Lo más inquietante reside en los costos del editor, y en el costo de los lectores. Sea digital o impreso, el libro lamentablemente es un negocio. Y hoy por hoy sus precios son muy elevados en el mundo. Hace poco, alguien pagó por mí, en Bogota, más de 25 dólares, por ese remedo de fraude, pregonada su venta desde órbitas siderales, titulado Gabo no contado, cuyos textos García Márquez, contador por excelencia de sus propios actos e ideas,  había contado en diversos y numerosos medios. Nada nuevo o distinto leí. Más bien, el valor del volumen está en las fotografías, el diseño y el papel fino. Ojalá alguna vez las sociedades puedan subsidiar la impresión de libros. En Cuba,  país  que insiste en defender su vocación solidaria, de justicia social, tendremos que llegar a la conclusión de que si de verdad queremos que la lectura sea una costumbre, una necesidad de los ciudadanos, tendrá el libro que subsidiarse, adecuarse a las posibilidades domésticas. En una época, ya casi prehistórica,  cada ejemplar en una edición popular del Decamerón costaba unos 50 o 70 centavos…  Ocurría en aquellas jornadas de oro de los 1980 y años anteriores. En Cuba, el precio no reflejaba el costo de impresión, ni la calidad de la obra.  ¡Oh, tiempos! !Oh, costumbres!

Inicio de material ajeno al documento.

(** C6: [Clean] and [Build] hand the singleton list of the target to the
    clean and the build operation of the tool: they return what it returns
    and leave the world as it leaves it, with the analyzer and the log
    untouched. *)
Theorem Clean_Build_delegate (p : Proc) :
  (fst (Clean host p) =
     fst (Go_Clean host (Analyzer.Go (self p))
            [module.BuildTarget (Analyzer.Module (self p))] (world (sys p))) ∧
   world (sys (snd (Clean host p))) =
     snd (Go_Clean host (Analyzer.Go (self p))
            [module.BuildTarget (Analyzer.Module (self p))] (world (sys p))) ∧
   self (snd (Clean host p)) = self p ∧
   logged (sys (snd (Clean host p))) = logged (sys p)) ∧
  (fst (Build host p) =
     fst (Go_Build host (Analyzer.Go (self p))
            [module.BuildTarget (Analyzer.Module (self p))] (world (sys p))) ∧
   world (sys (snd (Build host p))) =
     snd (Go_Build host (Analyzer.Go (self p))
            [module.BuildTarget (Analyzer.Module (self p))] (world (sys p))) ∧
   self (snd (Build host p)) = self p ∧
   logged (sys (snd (Build host p))) = logged (sys p)).
Proof.
  rewrite Clean_unfold, Build_unfold. cbn. repeat split.
Qed.


(** C10: [Clean], [Build] and [IsBuilt] leave the analyzer as it was: the
    tool handle, the version, the module, the options, the worlds and the
    two caches are after the call what they were before. *)
Theorem methods_keep_analyzer (p : Proc) :
  (self (snd (Clean host p)) = self p ∧ same_fields (self (snd (Clean host p))) (self p)) ∧
  (self (snd (Build host p)) = self p ∧ same_fields (self (snd (Build host p))) (self p)) ∧
  (self (snd (IsBuilt host p)) = self p ∧ same_fields (self (snd (IsBuilt host p))) (self p)).
Proof.
  rewrite Clean_unfold, Build_unfold, IsBuilt_unfold. cbn.
  unfold same_fields. repeat split.
Qed.

(** ** More on [New] *)

(** The worlds of an analyzer [New] returns, spelled out. *)
Lemma New_worlds (m : Module) (s s' : Sys) (a : Analyzer) (err : option error) :
  New host m s = ((Some a, err), s') ->
  Analyzer.BuildTags a =
    Tags (Analyzer.Options a) ++
    (if AllTags (Analyzer.Options a) then osTags ++ archTags else []) ++ [""].
Proof.
  intros Hnew.
  apply New_Some in Hnew
    as (options & cmd & version & _ & _ & _ & _ & _ & _ & Hopt & Htags & _).
  rewrite Htags, Hopt. destruct (AllTags options).
  - rewrite <- !app_assoc. reflexivity.
  - reflexivity.
Qed.

(** X1: [New] returns an analyzer with a nil error, or nil with an error;
    never both and never neither. *)
Theorem New_analyzer_xor_error (m : Module) (s : Sys) :
  (is_Some (fst (fst (New (Resolver := Resolver) (Project := Project) host m s))) ∧
   snd (fst (New (Resolver := Resolver) (Project := Project) host m s)) = None) ∨
  (fst (fst (New (Resolver := Resolver) (Project := Project) host m s)) = None ∧
   is_Some (snd (fst (New (Resolver := Resolver) (Project := Project) host m s)))).
Proof.
  destruct (mapstructure_Decode host (module.Options m)) as [options [e|]] eqn:Hdec.
  - right. rewrite (New_decode_error m s options e Hdec). split; [reflexivity|eauto].
  - destruct (located s) as [[cmd version] [e|]] eqn:Hloc.
    + right. rewrite (New_which_error m s options cmd version e Hdec Hloc).
      split; [reflexivity|eauto].
    + left. destruct (New_succeeds m s options cmd version Hdec Hloc)
        as (a & s' & Hnew & _). rewrite Hnew. split; [eauto|reflexivity].
Qed.

(** X2: [New] returns an analyzer exactly when the options decode without
    error and [exec.Which] locates a command. *)
Theorem New_succeeds_iff (m : Module) (s : Sys) :
  is_Some (fst (fst (New (Resolver := Resolver) (Project := Project) host m s))) ↔
  snd (mapstructure_Decode host (module.Options m)) = None ∧ snd (located s) = None.
Proof.
  split.
  - intros [a Ha].
    destruct (New (Resolver := Resolver) (Project := Project) host m s)
      as [[oa err] s'] eqn:Hnew.
    cbn in Ha. subst oa.
    apply New_Some in Hnew as (options & cmd & version & Hdec & Hloc & _).
    rewrite Hdec, Hloc. split; reflexivity.
  - intros [Hdec Hloc].
    destruct (mapstructure_Decode host (module.Options m)) as [options e] eqn:Hd.
    destruct (located s) as [[cmd version] e'] eqn:Hl.
    cbn in Hdec, Hloc. subst e e'.
    destruct (New_succeeds m s options cmd version Hd Hl) as (a & s' & Hnew & _).
    rewrite Hnew. eauto.
Qed.

(** X3: when the options do not decode, [New] returns nil and the
    decoder's error whether or not the tool can be located, with the world
    as it was and the module alone written to the log. *)
Theorem New_decode_error_first (m : Module) (s : Sys) (e : error) :
  snd (mapstructure_Decode host (module.Options m)) = Some e ->
  fst (New (Resolver := Resolver) (Project := Project) host m s) = (None, Some e) ∧
  snd (New (Resolver := Resolver) (Project := Project) host m s)
    = {| world := world s; logged := logged s ++ [DebugModule m] |}.
Proof.
  intros Hdec. unfold New. run_M.
  destruct (mapstructure_Decode host (module.Options m)) as [options e0].
  cbn in Hdec. subst e0. split; reflexivity.
Qed.

(** X4: on every path [New] writes to the log the module it was given,
    then the options once they have decoded, and nothing else. *)
Theorem New_log (m : Module) (s : Sys) :
  logged (snd (New (Resolver := Resolver) (Project := Project) host m s)) =
    logged s ++ DebugModule m ::
      match snd (mapstructure_Decode host (module.Options m)) with
      | None => [DebugOptions (fst (mapstructure_Decode host (module.Options m)))]
      | Some _ => []
      end.
Proof.
  unfold New. run_M.
  destruct (mapstructure_Decode host (module.Options m)) as [options [e|]]; cbn.
  - reflexivity.
  - destruct (exec_Which host (world s) "version" _) as [[cmd version] [e|]]; cbn;
      rewrite <- app_assoc; reflexivity.
Qed.

(** X5: the worlds of an analyzer [New] returns are the tags of the user,
    the names of the two fixed lists when [all-tags] is set, and the host
    world; nothing else is a world. *)
Theorem New_worlds_membership (m : Module) (s s' : Sys) (a : Analyzer)
    (err : option error) (w : string) :
  New host m s = ((Some a, err), s') ->
  (w ∈ Analyzer.BuildTags a ↔
     w ∈ Tags (Analyzer.Options a) ∨
     (AllTags (Analyzer.Options a) = true ∧ (w ∈ osTags ∨ w ∈ archTags)) ∨
     w = "").
Proof.
  intros Hnew. rewrite (New_worlds m s s' a err Hnew).
  rewrite !elem_of_app, list_elem_of_singleton.
  destruct (AllTags (Analyzer.Options a)).
  - rewrite elem_of_app. intuition auto.
  - rewrite elem_of_nil. intuition discriminate.
Qed.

Resumiendo: no leer -literatura, historia, ciencia, técnica- implica ser pobres, pobres de una pobreza que nos empobrece dentro, en nuestro reducto espiritual. Puedo, incluso atreverme a decir, como diría un pensador cuyo nombre se me ha extraviado, que quien sólo medicina sabe, ni medicina sabe.  Y  a propósito una médica  me demostró cuánto sirve la lectura literaria al conocimiento especializado.  Después de oír mi padecimiento, dijo: Ese síntoma suyo aparece en La Celestina. Como ustedes saben esa  es una obra del teatro clásico español. Y ya pueden imaginar qué  ojo tan zahorí se agregaba al conocimiento y  las lecturas  específicas de aquella doctora en medicina que me consultó una vez durante mi primera juventud.